Economic explanations for why banking crises occur focus on two influences: macroeconomic shocks that cause banks’ loans to become riskier, and banks’ tendency to fund themselves with large proportions of demandable debt or other very short-term debts. An adverse macroeconomic shock that raises the riskiness of bank debt leads risk-intolerant depositors to demand repayment. As banks reduce their lending to fund withdrawals, economic prospects of borrowers worsen and bank losses rise further, producing a substantial further increase in borrower and bank insolvency risk.
This simple explanation has a lot going for it; there has almost never been a major banking crisis that did not begin with a shock to the value of bank loans, and there is substantial evidence that banks have raised funds primarily in the form of risk-intolerant, short-term debt since commercial banking began about 2,600 years ago in ancient Athens. But there is a problem with this story: It does not do a good job of explaining why some places and some eras witness a large number of banking crises while others do not.

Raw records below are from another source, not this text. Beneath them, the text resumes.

(* ===== verification/BenchTables.v ===== *)
(** * Tables and gates over a batch (scripts/bench.py)

    The CSV files, the schema and aggregation gates, the per-group metrics and
    their stability comparison, the first-connect and S-slice controls, the
    Linux publication gates, the ARP-loss signature and the gate-failure
    record.  Files are a finite map from path to text. *)
From stdpp Require Import gmap.
From S2P Require Import Prelude PyStr Regex PyFloat PyData PyCsv BenchSerial PcapHttp PinGates D0070Pass BenchHost.
From Stdlib Require Import Ascii.

(** ** Constants *)
Definition SAFE_CONFIG : string := "release-default".
Definition FAST_CONFIG : string := "release-fast-boot".
Definition CONTROL_TOL_NS : num := NInt 1000000.
Definition WHIMBREL_DFIN_FAIL_NS : Z := 10000000.
Definition HTTP_LEN_PIN : Z := 92.
Definition NEW_RUN_METRICS : list string :=
  ["e0_to_first_connect_ns"; "e0_to_e4_ns"; "w_ns"; "d_ack_ns"; "d_fin_ns"].
Definition OLD_RUN_METRICS : list string := ["e0_to_first_connect_ns"; "e0_to_e3w_ns"; "e0_to_e4_ns"].
Definition RUNS_FIELDS : list string :=
  ["batch_id"; "trial"; "warmup"; "system"; "config"; "git_sha"; "dirty"; "kernel_sha256"; "bios_sha256";
   "qemu_version"; "qemu_hash"; "host_kernel"; "cpu_model"; "governor"; "smt_control"; "cpufreq_boost"; "virt";
   "steal_start_ticks"; "loadavg_1m"; "canary_stvec_ns"; "canary_page_verify_ns"; "qemu_cpu"; "client_cpu";
   "client_granularity_ns"; "shuffle_seed"; "run_order"; "steal_ticks"; "steal_ns"; "e0_mono_ns"; "e0_wall_ns";
   "e0_to_first_connect_ns"; "e0_to_e4_ns"; "w_ns"; "d_ack_ns"; "d_fin_ns"; "synack_to_http_ns"; "guest_ftx_ns";
   "guest_arp_req_n"; "attempts"; "pcap_path"].
Definition GATE_FAILURE_FIELDS : list string :=
  ["batch_id"; "trial"; "warmup"; "system"; "config"; "run_order"; "guest_ftx_ns"; "guest_arp_req_n";
   "syn_grid_dt_ns"; "pcap_path"; "gate"].
Definition PHASES_FIELDS : list string :=
  ["batch_id"; "trial"; "warmup"; "system"; "config"; "phase"; "ticks"; "ns_since_e2"; "delta_ticks"; "delta_ns";
   "source"].
Definition T48B_LINUX_E0_E4_NS : odict string num :=
  [("trimmed", NFlt (float_lit "284684221.5")); ("stock", NFlt (float_lit "948101400.0"))].
Definition D0081_DELTA_LO_NS : num := NInt (-27000000).
Definition D0081_DELTA_HI_NS : num := NInt (-16000000).
Definition ARP_LOSS_MARGIN_NS : Z := 20000000.

(** ** Keys of grouped rows *)
(** Tuples of values compare at their first difference. *)
Fixpoint key_leb (a b : list pyval) : bool :=
  match a, b with
  | [], _ => true
  | _, [] => false
  | x :: a, y :: b => if py_eqb x y then key_leb a b else pyval_leb x y
  end.
Fixpoint key_comparable (a b : list pyval) : bool :=
  match a, b with
  | x :: a, y :: b => if py_eqb x y then key_comparable a b
                      else match x, y with PInt _, PInt _ | PStr _, PStr _ => true | _, _ => false end
  | _, _ => true
  end.
(** [sorted(d.items())] by key; keys of mixed types do not compare. *)
Definition sorted_items {V} (d : odict (list pyval) V) : res (list (list pyval * V)) :=
  if forallb (λ a, forallb (key_comparable a.1) (od_keys d)) d
  then Ok (sort_by (λ a b, key_leb a.1 b.1) d) else Err TypeError.
(** [d.setdefault(k, []).append(x)] *)
Definition od_push {K V} `{!EqDecision K} (k : K) (x : V) (d : odict K (list V)) : odict K (list V) :=
  od_upd k [] (λ l, l ++ [x]) d.
Definition group_by (ks : list string) (rows : list row) : res (odict (list pyval) (list row)) :=
  foldM (λ d r, key ← mapR (λ k, get k r) ks; Ok (od_push key r d)) [] rows.

(** ** CSV files *)
Abbreviation files := (gmap string string).
Definition write_csv (path : string) (fields : list string) (rows : list row) (fs : files) : files :=
  <[path := csv_write fields rows]> fs.
Definition append_csv (path : string) (fields : list string) (r : row) (fs : files) : files :=
  match fs !! path with
  | None => <[path := csv_header fields +:+ csv_row_line fields r]> fs
  | Some text => <[path := text +:+ csv_row_line fields r]> fs
  end.
Definition read_csv (path : string) (fs : files) : res (list row) :=
  match fs !! path with
  | None => Err (BenchFail ("TEST FAIL: " +:+ path +:+ " missing"))
  | Some text => csv_dicts true text
  end.

(** ** Statistics *)
Definition percentile (sorted_vals : list num) (p : float) : res num :=
  match sorted_vals with
  | [] => Err (BenchFail "TEST FAIL: percentile of empty metric")
  | [v] => Ok (num_float v)
  | _ =>
    let k := fmul (float_of_Z (Z.of_nat (length sorted_vals) - 1)) p in
    f ← py_floor k; c ← py_ceil k; percentile_at sorted_vals k f c
  end.
Definition iqr (vals : list num) : res num :=
  let s := num_sorted vals in
  a ← percentile s (float_lit "0.75"); b ← percentile s (float_lit "0.25"); Ok (num_sub a b).

(** ** Schema and aggregation gates *)
Inductive schema := Old | New.
Definition new_cols : list string := ["w_ns"; "d_ack_ns"; "d_fin_ns"].
Definition runs_schema (fields : list string) : res schema :=
  let has c := bool_decide (c ∈ fields) in
  let has_e3w := has "e0_to_e3w_ns" in
  let has_new := forallb has new_cols in
  _ ← raise_when (has_e3w && has_new) (BenchFail
        "TEST FAIL: mixed runs.csv schema (e0_to_e3w_ns and w_ns/d_ack_ns/d_fin_ns both present)");
  if has_e3w then
    match filter (λ c, has c = true) new_cols with
    | [] => Ok Old
    | extra => Err (BenchFail ("TEST FAIL: mixed runs.csv schema (e0_to_e3w_ns with partial new columns "
                               +:+ repr_strs (sorted_strs extra) +:+ ")"))
    end
  else if has_new then Ok New
  else Err (BenchFail "TEST FAIL: incomplete runs.csv schema (need e0_to_e3w_ns without w_ns/d_ack_ns/d_fin_ns, or w_ns/d_ack_ns/d_fin_ns without e0_to_e3w_ns)").
Definition refuse_dirty (allow_dirty : bool) (r : row) : res unit :=
  d ← get_int "dirty" r;
  if negb (d =? 0) && negb allow_dirty then
    b ← get_text "batch_id" r; t ← get_text "trial" r;
    Err (BenchFail ("TEST FAIL: refusing to aggregate dirty-tree row batch=" +:+ b +:+ " trial=" +:+ t))
  else Ok tt.
(** All the rows agree on [k]. *)
Definition agree (k what : string) (rows : list row) : res unit :=
  vals ← distinct k rows;
  match vals with
  | [_] => Ok tt
  | _ => s ← sorted_repr vals; Err (BenchFail ("TEST FAIL: " +:+ what +:+ " mismatch in batch: " +:+ s))
  end.
Definition HOST_COLUMNS : list string :=
  ["governor"; "smt_control"; "cpufreq_boost"; "virt"; "steal_start_ticks"].
Definition assert_aggregatable (runs : list row) (allow_dirty : bool) : res unit :=
  r0 ← of_option (BenchFail "TEST FAIL: zero-trial CSV (nothing to aggregate)") (head runs);
  _ ← runs_schema (od_keys r0);
  rec ← recorded runs;
  c0 ← of_option (BenchFail "TEST FAIL: zero-trial CSV (all warmup or empty recorded)") (head rec);
  _ ← forM_ (refuse_dirty allow_dirty) rec;
  _ ← agree "qemu_version" "QEMU version" rec;
  _ ← agree "git_sha" "git SHA" rec;
  forM_ (λ field, if od_in field c0 then agree field field rec else Ok tt) HOST_COLUMNS.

When you look at variation in the frequency and severity of banking crises worldwide over time, it’s striking how much the frequency has increased during the past four decades
Take an obvious point of comparison: the history of banking crises in Canada and the United States since 1837. Canada has had no banking crises during this 180-year period, while the United States has averaged about one every 12 years. Canada has a more volatile economy (hence bigger shocks), and has a higher average ratio of bank loans to gross domestic product (GDP). Banks in Canada, like those in the U.S., finance themselves primarily from short-term debt. A simple explanation about shocks and bank funding structure would suggest that Canada should have experienced more shocks than the U.S., but the opposite is the case.
A Global Pandemic
When you look at variation in the frequency and severity of banking crises worldwide over time, it’s striking how much the frequency has increased during the past four decades. Indeed, we are currently living thorough a global pandemic of banking crises unlike any the world has seen before. Compared to the period 1874 through 1913 – a time of significant macroeconomic volatility and heavy reliance on bank credit – the period of the same length from 1970 through 2009 saw 10 times as many banking crises (defined as episodes of significant bank failure and/or times of sudden system-wide withdrawal of deposits), and banking crises were five times as severe (measuring severity as the negative net worth of failed banks relative to GDP).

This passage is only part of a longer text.